Segundos se passam. Uma brisa suave empurra o cabelo para fora do meu rosto. Eu olho diretamente para o sol recém-nascido, desafiando-o a queimar meus olhos.

— Kenji?

— Sim?

— Onde está Adam?

Balanço a cabeça. Dou de ombros.

— Você acha que vamos encontrá-lo? — ela pergunta, sua voz praticamente um sussurro.

Eu olho para cima.

Há um desejo lá – algo mais que preocupação geral em seu tom. Eu me viro completamente para encontrar seus olhos, mas ela não olha para mim.

Ela está repentinamente corando.

— Eu não sei, — eu digo a ela. — Acredito que sim.

— Eu também, — ela diz suavemente.

Ela descansa a cabeça no meu ombro. Nós olhamos para longe. Deixamos o silêncio devorar nossos corpos.

— Você fez um trabalho incrível, a propósito. — Eu aceno para o vale abaixo. — Isso é lindo.

Alia realmente se superou. Ela e Winston.

Os monumentos que eles projetaram são simples e elegantes, feitos de pedra originária da própria terra.

E há dois.

Um pelas vidas perdidas aqui, no Santuário, dois dias atrás. O outro pelas vidas perdidas lá, no Ponto Ômega, dois meses atrás. A lista de nomes é longa. A injustiça de

tudo ruge através de mim.

Alia pega minha mão. Aperta.

Eu percebo que estou chorando.

Eu me afasto, me sentindo idiota, e Alia me solta, me dá espaço para me recuperar. Eu limpo meus olhos com força excessiva, com raiva de mim mesmo por desmoronar. Irritado comigo mesmo por estar decepcionado. Irritado comigo mesmo por sempre ter esperança.

Perdemos J.

Não temos certeza exatamente como isso aconteceu. Warner está praticamente em coma desde aquele dia, e obter informações dele é quase impossível. Mas parece que realmente nunca tivemos uma chance, no final. Um dos homens de Anderson tinha a capacidade sobrenatural de se clonar, e demoramos muito tempo para descobrir. Não podíamos entender por que a defesa deles de repente dobrava e triplicava, justo quando pensávamos que as estávamos desgastando. Mas acontece que Anderson tinha um suprimento inesgotável de soldados fictícios. Warner não conseguiu lidar com isso. Era a única coisa que ele falava repetidamente...

Eu deveria saber, eu deveria saber

...e apesar do fato de Warner estar se matando pelo descuido, Castle diz que foi justamente por causa de Warner que qualquer um de nós ainda está vivo.

Não deveria haver nenhum sobrevivente. Esse foi o decreto de Anderson. A ordem que ele deu depois que eu caí.

Warner descobriu o truque bem a tempo.

Sua capacidade de aproveitar os poderes do soldado e usá-lo contra ele era nossa única graça salvadora, aparentemente, e quando o cara percebeu que ele tinha uma concorrência, ele pegou o que podia obter e fugiu.

O que significa que ele conseguiu prender Haider e Stephan inconscientes.
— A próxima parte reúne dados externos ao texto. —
(** ** Queueing, flushing and registration (C1, C3 to C6) *)

(** C1. While some registered key is not ready, [publish(E, P)] ends
    normally having stored [P] as the pending entry of [E] and called no
    subscriber (the trace is unchanged).  When [ready()] is then called on
    the last not-ready key, it ends normally, every pending payload has been
    handed to every current subscriber of its event type (the trace grows by
    exactly the flush of the queue) and the queue is empty.  In particular a
    payload published just before reaches every subscriber of its event. *)
Theorem queue_then_flush (w w' w0 : World Payload) (event : string)
    (payload : Payload) (key : string)
    (registration : Registration Payload) :
  (∃ key0, registers w !! key0 = Some false) →
  last_not_ready key w' →
  completion (register key) w0 = Normal registration →
  (publish event payload w
   = (Normal tt,
      set_waitForReadyQueue
        (JsMap.set event payload (waitForReadyQueue w)) w)
   ∧ JsMap.get event (waitForReadyQueue (exec (publish event payload) w))
     = Some payload
   ∧ trace (exec (publish event payload) w) = trace w)
  ∧ (completion (ready registration) w' = Normal tt
     ∧ trace (exec (ready registration) w')
       = trace w' ++ flush_trace w' (waitForReadyQueue w')
     ∧ (∀ event' payload' callback,
          (event', payload') ∈ waitForReadyQueue w' →
          callback ∈ subscribers_of event' w' →
          Invoked callback payload' ∈ trace (exec (ready registration) w'))
     ∧ waitForReadyQueue (exec (ready registration) w') = []
     ∧ subscribers (exec (ready registration) w') = subscribers w')
  ∧ (∀ callback,
       callback ∈ subscribers_of event w' →
       Invoked callback payload
       ∈ trace (exec (ready registration)
                  (exec (publish event payload) w'))).
Proof.
  intros Hclosed Hlast Hreg.
  apply areRegistersReady_of_false in Hclosed.
  rewrite (registration_ready _ _ _ Hreg).
  split; [| split].
  - unfold exec. rewrite publish_run_closed; [| done]. simpl.
    split_and!; [done | apply JsMap_get_set_eq | done].
  - unfold exec, completion. rewrite ready_last_run; [| done]. simpl.
    split_and!; try done.
    intros event' payload' callback Hentry Hcb.
    apply elem_of_app. right. by eapply Invoked_in_flush_trace.
  - intros callback Hcb. unfold exec at 1.
    rewrite ready_last_run; [| by apply last_not_ready_publish]. simpl.
    apply elem_of_app. right.
    apply Invoked_in_flush_trace with (event := event).
    + unfold exec. rewrite publish_run_closed;
        [| by eapply last_not_ready_closed].
      simpl. apply JsMap_get_Some_elem, JsMap_get_set_eq.
    + unfold exec. rewrite publish_run_closed;
        [done | by eapply last_not_ready_closed].
Qed.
Isso significa que Anderson escapou.

E J, é claro.

Isso significa que eles pegaram J.

— Devemos voltar? — Alia diz calmamente. — Castle estava acordado quando saí. Ele disse que queria falar com você.

— Sim. — Eu aceno, me levantando. Me recompondo. — Alguma atualização sobre James, a propósito? Ele já está liberado para receber visitas?

Alia balança a cabeça. Também se levanta. — Ainda não, — diz ela. — Mas ele estará acordado em breve. As meninas estão otimistas. Entre os poderes de cura dele e os delas, elas têm certeza de que serão capazes de fazê-lo passar por isso.

— Sim, — eu digo, respirando fundo. — Tenho certeza que você está certa.

Mentira.

Não tenho certeza de nada.

Os destroços deixados na sequência do ataque de Anderson deixaram todos nós para baixo. Sonya e Sara estão trabalhando o tempo todo. Sam ficou gravemente ferida.

Nazeera ainda está inconsciente. Castle está fraco. Centenas de outros estão tentando se curar.

Uma séria escuridão desceu sobre todos nós.

Lutamos muito, mas levamos muitos golpes. Éramos muito poucos para começar. Havia tanta coisa que qualquer um de nós poderia fazer.

Essas são as coisas que continuo dizendo a mim mesmo.

Começamos a andar.

— Isso parece pior, não é? — Alia diz. — Pior que da última vez. — Ela para, de repente, e eu a sigo, estudando a cena diante de nós. Os prédios destruídos, os detritos ao longo dos caminhos. Fizemos o possível para limpar o pior, mas se eu olhar no lugar errado na hora errada, ainda encontro sangue nos galhos das árvores quebrados. Estilhaços de vidro.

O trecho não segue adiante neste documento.